Task requirements> Write the records out again, exactly.

Given information>
<<<<

Lemma hover_run_bounds (readonly : bool) (events : list StarEvent) :
  Forall pointer events -> 0 <= hover_run readonly events <= 5.
Proof.
  induction events as [ | ev events IH ] using rev_ind; intros H.
  - unfold hover_run; simpl. lia.
  - apply Forall_app in H. destruct H as [He Hev].
    inversion Hev as [ | x xs Hp _ ]; subst.
    rewrite hover_run_app. specialize (IH He).
    destruct ev as [ star | star | ]; simpl; destruct readonly; simpl; try lia.
    unfold pointer, stars in Hp; simpl in Hp.
    destruct Hp as [ <- | [ <- | [ <- | [ <- | [ <- | [] ]]]]]; lia.
Qed.

Lemma hover_run_readonly (events : list StarEvent) : hover_run true events = 0.
Proof.
  induction events as [ | ev events IH ] using rev_ind.
  - reflexivity.
  - rewrite hover_run_app, IH. destruct ev; reflexivity.
Qed.

Lemma emitted_run_readonly (events : list StarEvent) : emitted_run true events = [].
Proof.
  unfold emitted_run. induction events as [ | ev events IH ]; simpl.
  - reflexivity.
  - rewrite IH. destruct ev; reflexivity.
Qed.

Lemma emitted_run_stars (readonly : bool) (events : list StarEvent) :
  Forall pointer events ->
  Forall (fun rating => 1 <= rating <= 5) (emitted_run readonly events).
Proof.
  unfold emitted_run. induction 1 as [ | ev events Hp _ IH ]; simpl.
  - constructor.
  - destruct ev as [ star | star | ]; simpl; try exact IH.
    unfold handleClick. destruct readonly; simpl; [ exact IH | ].
    constructor; [ | exact IH ].
    unfold pointer, stars in Hp; simpl in Hp.
    destruct Hp as [ <- | [ <- | [ <- | [ <- | [ <- | [] ]]]]]; lia.
Qed.

(** X7.  The widget draws a run of filled stars from the left: as many as
    the hovered star, or the value when no star is hovered, cut off at 0
    and at 5.  After any movements and clicks of the pointer on its stars
    the hovered star is none or one of the five, and every rating it has
    handed to [onChange] is from 1 to 5.  A [readonly] widget never has a
    hovered star and hands nothing to [onChange]: it draws the value. *)
Theorem stars_drawn_and_ratings_emitted
    (readonly : bool) (value : Z) (events : list StarEvent) :
  Forall pointer events ->
  (forall hover,
     length (List.filter (fun b : bool => b) (drawn hover value)) =
       Z.to_nat (Z.max 0 (Z.min 5 (shownRating hover value))) /\
     (forall i j, (i <= j)%nat ->
        nth j (drawn hover value) false = true ->
        nth i (drawn hover value) false = true)) /\
  0 <= hover_run readonly events <= 5 /\
  Forall (fun rating => 1 <= rating <= 5) (emitted_run readonly events) /\
  (readonly = true ->
   hover_run readonly events = 0 /\
   emitted_run readonly events = [] /\
   length (List.filter (fun b : bool => b)
             (drawn (hover_run readonly events) value)) =
     Z.to_nat (Z.max 0 (Z.min 5 value))).
Proof.
  intros H.
  split; [ intros hover; split; [ apply drawn_count | apply drawn_prefix ] | ].
  split; [ now apply hover_run_bounds | ].
  split; [ now apply emitted_run_stars | ].
  intros ->. rewrite hover_run_readonly, emitted_run_readonly.
  split; [ reflexivity | split; [ reflexivity | ] ].
  now rewrite drawn_count.
Qed.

>>>>

The completed task>
Lemma hover_run_bounds (readonly : bool) (events : list StarEvent) :
  Forall pointer events -> 0 <= hover_run readonly events <= 5.
Proof.
  induction events as [ | ev events IH ] using rev_ind; intros H.
  - unfold hover_run; simpl. lia.
  - apply Forall_app in H. destruct H as [He Hev].
    inversion Hev as [ | x xs Hp _ ]; subst.
    rewrite hover_run_app. specialize (IH He).
    destruct ev as [ star | star | ]; simpl; destruct readonly; simpl; try lia.
    unfold pointer, stars in Hp; simpl in Hp.
    destruct Hp as [ <- | [ <- | [ <- | [ <- | [ <- | [] ]]]]]; lia.
Qed.

Lemma hover_run_readonly (events : list StarEvent) : hover_run true events = 0.
Proof.
  induction events as [ | ev events IH ] using rev_ind.
  - reflexivity.
  - rewrite hover_run_app, IH. destruct ev; reflexivity.
Qed.

Lemma emitted_run_readonly (events : list StarEvent) : emitted_run true events = [].
Proof.
  unfold emitted_run. induction events as [ | ev events IH ]; simpl.
  - reflexivity.
  - rewrite IH. destruct ev; reflexivity.
Qed.

Lemma emitted_run_stars (readonly : bool) (events : list StarEvent) :
  Forall pointer events ->
  Forall (fun rating => 1 <= rating <= 5) (emitted_run readonly events).
Proof.
  unfold emitted_run. induction 1 as [ | ev events Hp _ IH ]; simpl.
  - constructor.
  - destruct ev as [ star | star | ]; simpl; try exact IH.
    unfold handleClick. destruct readonly; simpl; [ exact IH | ].
    constructor; [ | exact IH ].
    unfold pointer, stars in Hp; simpl in Hp.
    destruct Hp as [ <- | [ <- | [ <- | [ <- | [ <- | [] ]]]]]; lia.
Qed.

(** X7.  The widget draws a run of filled stars from the left: as many as
    the hovered star, or the value when no star is hovered, cut off at 0
    and at 5.  After any movements and clicks of the pointer on its stars
    the hovered star is none or one of the five, and every rating it has
    handed to [onChange] is from 1 to 5.  A [readonly] widget never has a
    hovered star and hands nothing to [onChange]: it draws the value. *)
Theorem stars_drawn_and_ratings_emitted
    (readonly : bool) (value : Z) (events : list StarEvent) :
  Forall pointer events ->
  (forall hover,
     length (List.filter (fun b : bool => b) (drawn hover value)) =
       Z.to_nat (Z.max 0 (Z.min 5 (shownRating hover value))) /\
     (forall i j, (i <= j)%nat ->
        nth j (drawn hover value) false = true ->
        nth i (drawn hover value) false = true)) /\
  0 <= hover_run readonly events <= 5 /\
  Forall (fun rating => 1 <= rating <= 5) (emitted_run readonly events) /\
  (readonly = true ->
   hover_run readonly events = 0 /\
   emitted_run readonly events = [] /\
   length (List.filter (fun b : bool => b)
             (drawn (hover_run readonly events) value)) =
     Z.to_nat (Z.max 0 (Z.min 5 value))).
Proof.
  intros H.
  split; [ intros hover; split; [ apply drawn_count | apply drawn_prefix ] | ].
  split; [ now apply hover_run_bounds | ].
  split; [ now apply emitted_run_stars | ].
  intros ->. rewrite hover_run_readonly, emitted_run_readonly.
  split; [ reflexivity | split; [ reflexivity | ] ].
  now rewrite drawn_count.
Qed.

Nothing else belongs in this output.